» Work task
Only the number is wanted: count the lines in the data with "backlog" in them.

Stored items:
******

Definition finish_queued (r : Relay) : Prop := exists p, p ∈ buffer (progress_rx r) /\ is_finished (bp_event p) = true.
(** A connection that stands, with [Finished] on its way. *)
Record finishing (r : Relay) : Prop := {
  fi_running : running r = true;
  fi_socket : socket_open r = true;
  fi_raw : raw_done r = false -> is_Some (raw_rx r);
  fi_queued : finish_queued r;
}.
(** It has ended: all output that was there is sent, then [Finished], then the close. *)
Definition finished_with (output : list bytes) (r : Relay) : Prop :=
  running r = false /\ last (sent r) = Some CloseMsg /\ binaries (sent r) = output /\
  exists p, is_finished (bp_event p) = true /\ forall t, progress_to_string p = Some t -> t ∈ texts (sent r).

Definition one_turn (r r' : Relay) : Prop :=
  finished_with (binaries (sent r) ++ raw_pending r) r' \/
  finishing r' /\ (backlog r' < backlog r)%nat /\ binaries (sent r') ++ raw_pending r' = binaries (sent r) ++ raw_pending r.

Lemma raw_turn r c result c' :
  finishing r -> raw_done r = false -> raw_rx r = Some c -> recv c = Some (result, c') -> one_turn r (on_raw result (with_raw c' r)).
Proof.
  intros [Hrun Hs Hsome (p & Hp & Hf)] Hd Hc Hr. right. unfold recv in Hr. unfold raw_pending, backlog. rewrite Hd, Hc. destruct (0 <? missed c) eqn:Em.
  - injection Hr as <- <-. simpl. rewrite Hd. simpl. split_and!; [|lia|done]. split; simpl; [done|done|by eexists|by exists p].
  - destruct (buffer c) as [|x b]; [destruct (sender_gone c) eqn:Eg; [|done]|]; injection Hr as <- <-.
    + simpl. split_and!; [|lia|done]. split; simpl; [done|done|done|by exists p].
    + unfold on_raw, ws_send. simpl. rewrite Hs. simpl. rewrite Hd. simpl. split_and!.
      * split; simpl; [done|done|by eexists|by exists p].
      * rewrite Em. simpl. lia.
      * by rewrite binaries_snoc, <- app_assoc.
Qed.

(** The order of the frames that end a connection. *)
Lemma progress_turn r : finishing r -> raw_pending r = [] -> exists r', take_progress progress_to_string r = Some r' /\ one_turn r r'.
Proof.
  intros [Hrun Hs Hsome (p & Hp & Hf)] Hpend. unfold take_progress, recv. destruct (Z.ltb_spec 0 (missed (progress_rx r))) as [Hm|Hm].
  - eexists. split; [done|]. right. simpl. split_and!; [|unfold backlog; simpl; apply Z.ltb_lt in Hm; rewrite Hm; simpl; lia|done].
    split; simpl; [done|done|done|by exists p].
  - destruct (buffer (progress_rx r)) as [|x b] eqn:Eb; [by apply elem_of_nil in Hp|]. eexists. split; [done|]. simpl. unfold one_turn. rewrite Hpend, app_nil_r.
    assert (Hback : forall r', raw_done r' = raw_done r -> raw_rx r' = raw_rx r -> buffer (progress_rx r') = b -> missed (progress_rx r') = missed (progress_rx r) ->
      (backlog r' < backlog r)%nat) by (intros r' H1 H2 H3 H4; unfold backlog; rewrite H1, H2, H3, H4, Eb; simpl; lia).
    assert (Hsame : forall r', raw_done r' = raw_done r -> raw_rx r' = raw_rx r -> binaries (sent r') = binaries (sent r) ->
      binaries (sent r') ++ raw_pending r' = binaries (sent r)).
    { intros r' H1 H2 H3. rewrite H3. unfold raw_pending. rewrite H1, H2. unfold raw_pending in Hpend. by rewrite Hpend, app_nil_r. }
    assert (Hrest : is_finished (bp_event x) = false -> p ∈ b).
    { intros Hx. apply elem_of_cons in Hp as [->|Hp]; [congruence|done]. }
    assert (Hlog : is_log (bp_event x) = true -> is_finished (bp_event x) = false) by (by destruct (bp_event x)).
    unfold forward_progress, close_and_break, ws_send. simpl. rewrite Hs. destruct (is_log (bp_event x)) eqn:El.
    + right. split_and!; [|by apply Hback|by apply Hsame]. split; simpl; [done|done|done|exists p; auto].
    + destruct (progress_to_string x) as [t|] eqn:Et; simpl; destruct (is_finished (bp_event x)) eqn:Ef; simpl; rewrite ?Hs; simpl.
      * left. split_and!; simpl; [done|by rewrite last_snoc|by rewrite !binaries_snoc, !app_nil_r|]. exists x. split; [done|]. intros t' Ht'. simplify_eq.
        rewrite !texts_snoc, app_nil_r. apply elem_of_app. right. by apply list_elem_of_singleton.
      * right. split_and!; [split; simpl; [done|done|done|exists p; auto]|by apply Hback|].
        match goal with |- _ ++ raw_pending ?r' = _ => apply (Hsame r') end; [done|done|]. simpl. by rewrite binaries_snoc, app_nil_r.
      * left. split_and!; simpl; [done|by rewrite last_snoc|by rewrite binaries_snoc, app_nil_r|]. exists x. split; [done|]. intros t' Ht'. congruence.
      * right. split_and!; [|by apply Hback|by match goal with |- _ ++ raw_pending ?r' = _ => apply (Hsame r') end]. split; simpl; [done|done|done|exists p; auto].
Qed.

******

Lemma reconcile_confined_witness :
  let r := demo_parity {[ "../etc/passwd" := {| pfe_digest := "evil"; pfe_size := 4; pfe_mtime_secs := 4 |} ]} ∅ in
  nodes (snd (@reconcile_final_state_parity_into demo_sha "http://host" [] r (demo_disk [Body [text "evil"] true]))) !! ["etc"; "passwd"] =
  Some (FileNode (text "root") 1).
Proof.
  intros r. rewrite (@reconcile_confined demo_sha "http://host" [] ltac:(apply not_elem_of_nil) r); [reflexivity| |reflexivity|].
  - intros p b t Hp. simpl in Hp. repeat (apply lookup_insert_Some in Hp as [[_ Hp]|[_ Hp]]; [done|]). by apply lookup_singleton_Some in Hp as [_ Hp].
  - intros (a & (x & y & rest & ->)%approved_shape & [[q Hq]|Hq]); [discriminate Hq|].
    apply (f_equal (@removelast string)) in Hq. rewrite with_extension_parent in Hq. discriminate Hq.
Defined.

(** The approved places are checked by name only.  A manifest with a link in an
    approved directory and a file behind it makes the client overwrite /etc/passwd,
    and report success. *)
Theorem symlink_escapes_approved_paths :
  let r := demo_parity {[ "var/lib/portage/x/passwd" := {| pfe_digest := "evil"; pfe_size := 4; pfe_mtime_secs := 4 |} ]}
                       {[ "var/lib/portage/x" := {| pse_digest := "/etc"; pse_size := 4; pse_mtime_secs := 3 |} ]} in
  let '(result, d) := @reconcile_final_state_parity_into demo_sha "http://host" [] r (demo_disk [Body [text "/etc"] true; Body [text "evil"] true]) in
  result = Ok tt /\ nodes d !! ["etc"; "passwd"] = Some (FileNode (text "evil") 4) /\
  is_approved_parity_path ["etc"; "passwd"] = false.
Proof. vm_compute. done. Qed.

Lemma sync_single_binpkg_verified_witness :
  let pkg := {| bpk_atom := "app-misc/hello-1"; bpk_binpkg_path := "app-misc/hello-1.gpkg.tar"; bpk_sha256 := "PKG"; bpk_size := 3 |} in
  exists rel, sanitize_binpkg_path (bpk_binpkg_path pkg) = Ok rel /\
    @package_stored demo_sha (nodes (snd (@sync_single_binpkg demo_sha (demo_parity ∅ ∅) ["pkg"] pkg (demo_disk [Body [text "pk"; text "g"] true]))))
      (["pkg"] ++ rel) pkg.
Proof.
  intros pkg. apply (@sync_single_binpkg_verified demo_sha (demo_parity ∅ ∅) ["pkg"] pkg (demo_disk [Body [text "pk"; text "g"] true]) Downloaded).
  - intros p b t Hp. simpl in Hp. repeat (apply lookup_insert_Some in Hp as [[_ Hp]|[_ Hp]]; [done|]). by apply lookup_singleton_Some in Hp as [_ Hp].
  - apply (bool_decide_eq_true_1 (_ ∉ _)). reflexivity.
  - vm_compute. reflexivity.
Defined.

******

» Reply
4